Ground Maneuvering Targets Imaging for Synthetic Aperture Radar Based on Second-Order Keystone Transform and High-Order Motion Parameter Estimation

With the developments of the synthetic aperture radar (SAR) system, the long dwell time provides high resolution but at the same time it produces large range migration (RM) and Doppler frequency migration, which brings a new challenge for ground moving target imaging. To address those problems, a ground moving target refocusing method based on a novel parameter estimation algorithm, namely second-order Keystone transform (SOKT)-Radon-cubic phase function-Fourier transform (RCFT), is proposed in this work. First, the SOKT is applied to correct the range curvature. After that, the Hough transform is utilized to estimate the trajectory slope for the range walk correction and the across-track velocity acquirement.

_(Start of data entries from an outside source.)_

(** The document is uploaded before Trakt is called and is not taken
    back: when the upload succeeds and the Trakt step then throws (Trakt
    not configured, the request rejected or answered with an error
    status, an unreadable answer), the route answers 500 although the
    document is stored at the vendor and attached to the vector store. *)
Theorem watchlist_document_outlives_trakt_failure (f : flavour)
    (req_body : option value) (w : xworld) (w1 : world) (w2 : xworld)
    (fileId : string) (err : error) :
  has_id (or_value req_body (JObj [])) = true ->
  writes_document (or_value req_body (JObj [])) = true ->
  Uploader.uploadTextToVectorStore JSON_parse (base x)
    (watchlist_document x f (or_value req_body (JObj []))) (inner w) = (w1, inr fileId) ->
  traktModifyWatchlist JSON_parse x (action f)
    (prop (or_value req_body (JObj [])) "trakt_id")
    (prop (or_value req_body (JObj [])) "imdb")
    (prop (or_value req_body (JObj [])) "slug")
    (prop (or_value req_body (JObj [])) "tmdb") (mkXworld w1 (xcalls w)) = (w2, inl err) ->
  watchlist_route JSON_parse x f req_body w =
  (w2, inr (mkHttp 500 (JObj [ ("error", JStr "internal_error");
                               ("details", JStr (error_details err)) ]))) /\
  inner w2 = w1 /\
  In (fileId, watchlist_document x f (or_value req_body (JObj []))) (vendor_files (inner w2)) /\
  In fileId (attached (inner w2)).
Proof.
  intros Hid Hwrites Hupload Htrakt.
  assert (inner w2 = w1) as Hinner.
  { destruct (traktModifyWatchlist_cases (action f)
                (prop (or_value req_body (JObj [])) "trakt_id")
                (prop (or_value req_body (JObj [])) "imdb")
                (prop (or_value req_body (JObj [])) "slug")
                (prop (or_value req_body (JObj [])) "tmdb") (mkXworld w1 (xcalls w)))
      as [[err' Hthrown] | (r & Hworld & _)].
    - rewrite Htrakt in Hthrown. now injection Hthrown as -> _.
    - rewrite Htrakt in Hworld. cbn [fst] in Hworld. now rewrite Hworld. }
  split; [|split; [exact Hinner |]].
  - rewrite (watchlist_route_with_id f req_body w Hid), Hwrites, Hupload, Htrakt.
    reflexivity.
  - rewrite Hinner. exact (upload_stored JSON_parse (base x) _ _ _ _ Hupload).
Qed.

(** No document is written when the body has no truthy title or when
    [writeToVector] is present and falsy; [null] counts as falsy, only an
    absent flag means true.  The route then touches no file and nothing at
    the vendor, and when it answers 200 the [vectorStoreFileId] is [null]. *)
Theorem watchlist_without_document (f : flavour) (req_body : option value) (w : xworld) :
  (truthy (prop (or_value req_body (JObj [])) "title") = false ->
   writes_document (or_value req_body (JObj [])) = false) /\
  (forall v, prop (or_value req_body (JObj [])) "writeToVector" = Some v ->
             truthy (Some v) = false ->
             writes_document (or_value req_body (JObj [])) = false) /\
  (writes_document (or_value req_body (JObj [])) = false ->
   inner (fst (watchlist_route JSON_parse x f req_body w)) = inner w /\
   forall w' r, watchlist_route JSON_parse x f req_body w = (w', inr r) ->
                http_status r = 200 ->
                prop (json r) "vectorStoreFileId" = Some JNull).
Proof.
  split; [|split].
  - unfold writes_document. intros ->. apply andb_false_r.
  - unfold writes_document. intros v -> ->. reflexivity.
  - intros Hwrites.
    destruct (has_id (or_value req_body (JObj []))) eqn:Hid.
    + rewrite (watchlist_route_with_id f req_body w Hid), Hwrites.
      destruct (traktModifyWatchlist_cases (action f)
                  (prop (or_value req_body (JObj [])) "trakt_id")
                  (prop (or_value req_body (JObj [])) "imdb")
                  (prop (or_value req_body (JObj [])) "slug")
                  (prop (or_value req_body (JObj [])) "tmdb") w)
        as [[err Hthrown] | (r0 & Hworld & _)].
      * rewrite Hthrown. split; [reflexivity |].
        intros w' r Hrun. injection Hrun as _ <-. discriminate.
      * destruct (traktModifyWatchlist _ _ _ _ _ _ _ _) as [w2 [err|traktResult]];
          cbn [fst] in *; (split; [now rewrite Hworld |]);
          intros w' r Hrun; injection Hrun as _ <-; [discriminate | reflexivity].
    + rewrite (watchlist_route_without_id f req_body w Hid).
      split; [reflexivity |]. intros w' r Hrun. injection Hrun as _ <-. discriminate.
Qed.
(** X17.  The register.  [Register] panics on an empty name and on
    nothing else.  After registering under a name, [MustGet] gives the
    instance that was registered and [Has] is true for that name, every
    other name is looked up as before, and the names listed are the old
    ones and the new one, each once.  A name [MustGet] finds an instance
    for is one [Has] knows, and [Has] is true exactly for the names
    [ListModelNames] lists. *)
Theorem Register_MustGet {M : Type} (reg : plugin.ModelRegister M)
    (r : plugin.Registration M) :
  (plugin.Name r = "" -> plugin.Register reg r = Panics "model name is not specified") /\
  (plugin.Name r <> "" ->
   exists reg',
     plugin.Register reg r = Returns reg' /\
     plugin.MustGet reg' (plugin.Name r) = plugin.Instance r /\
     plugin.Has reg' (plugin.Name r) = true /\
     (forall name, name <> plugin.Name r ->
        plugin.MustGet reg' name = plugin.MustGet reg name /\
        plugin.Has reg' name = plugin.Has reg name) /\
     (forall name, name ∈ plugin.ListModelNames reg' <->
        name = plugin.Name r \/ name ∈ plugin.ListModelNames reg) /\
     NoDup (plugin.ListModelNames reg')) /\
  (forall name m, plugin.MustGet reg name = Some m -> plugin.Has reg name = true) /\
  (forall name, plugin.Has reg name = true <-> name ∈ plugin.ListModelNames reg).
Proof.
  split; [|split; [|split]].
  - intros H. unfold plugin.Register. rewrite H. reflexivity.
  - intros Hne. destruct (Register_returns reg r Hne) as [reg' Hreg].
    exists reg'. split; [exact Hreg|].
    destruct (Register_entries reg r reg' Hreg) as [_ He].
    assert (Hget : forall name, name <> plugin.Name r ->
              plugin.entries reg' !! name = plugin.entries reg !! name).
    { intros name Hn. rewrite He. apply lookup_insert_ne. congruence. }
    split; [|split; [|split; [|split]]].
    + unfold plugin.MustGet. rewrite He, lookup_insert_eq. reflexivity.
    + unfold plugin.Has. rewrite He, lookup_insert_eq. reflexivity.
    + intros name Hn. unfold plugin.MustGet, plugin.Has.
      rewrite (Hget name Hn). split; reflexivity.
    + intros name. rewrite <- !Has_ListModelNames. unfold plugin.Has.
      destruct (decide (name = plugin.Name r)) as [->|Hn].
      * rewrite He, lookup_insert_eq. split; [left; reflexivity|reflexivity].
      * rewrite (Hget name Hn). split; [right; assumption|].
        intros [H|H]; [contradiction|exact H].
    + unfold plugin.ListModelNames. apply NoDup_fst_map_to_list.
  - intros name m. unfold plugin.MustGet, plugin.Has.
    destruct (plugin.entries reg !! name); [reflexivity|discriminate].
  - apply Has_ListModelNames.
Qed.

Finally, a novel coherently integrated parameter estimation method, termed as RCFT, is developed in this work to transform the azimuth quadratic frequency-modulated signal into a peak point in two-dimensional (2-D) time-frequency plane. In the process, the second- and third-order motion parameters are simultaneously obtained, which eliminates the error propagation effect. Due to 2-D coherent integration realization and its bilinear function feature, the proposed RCFT method is capable of obtaining accurate parameter estimates in low signal-to-noise ratio scenario with a relatively low computational burden. Compared with the conventional SAR imaging methods using the second-order phase model, the proposed method produces better imaging quality since the third-order Doppler frequency migration is effectively eliminated. The performance of the proposed method is demonstrated by both the simulated and real data.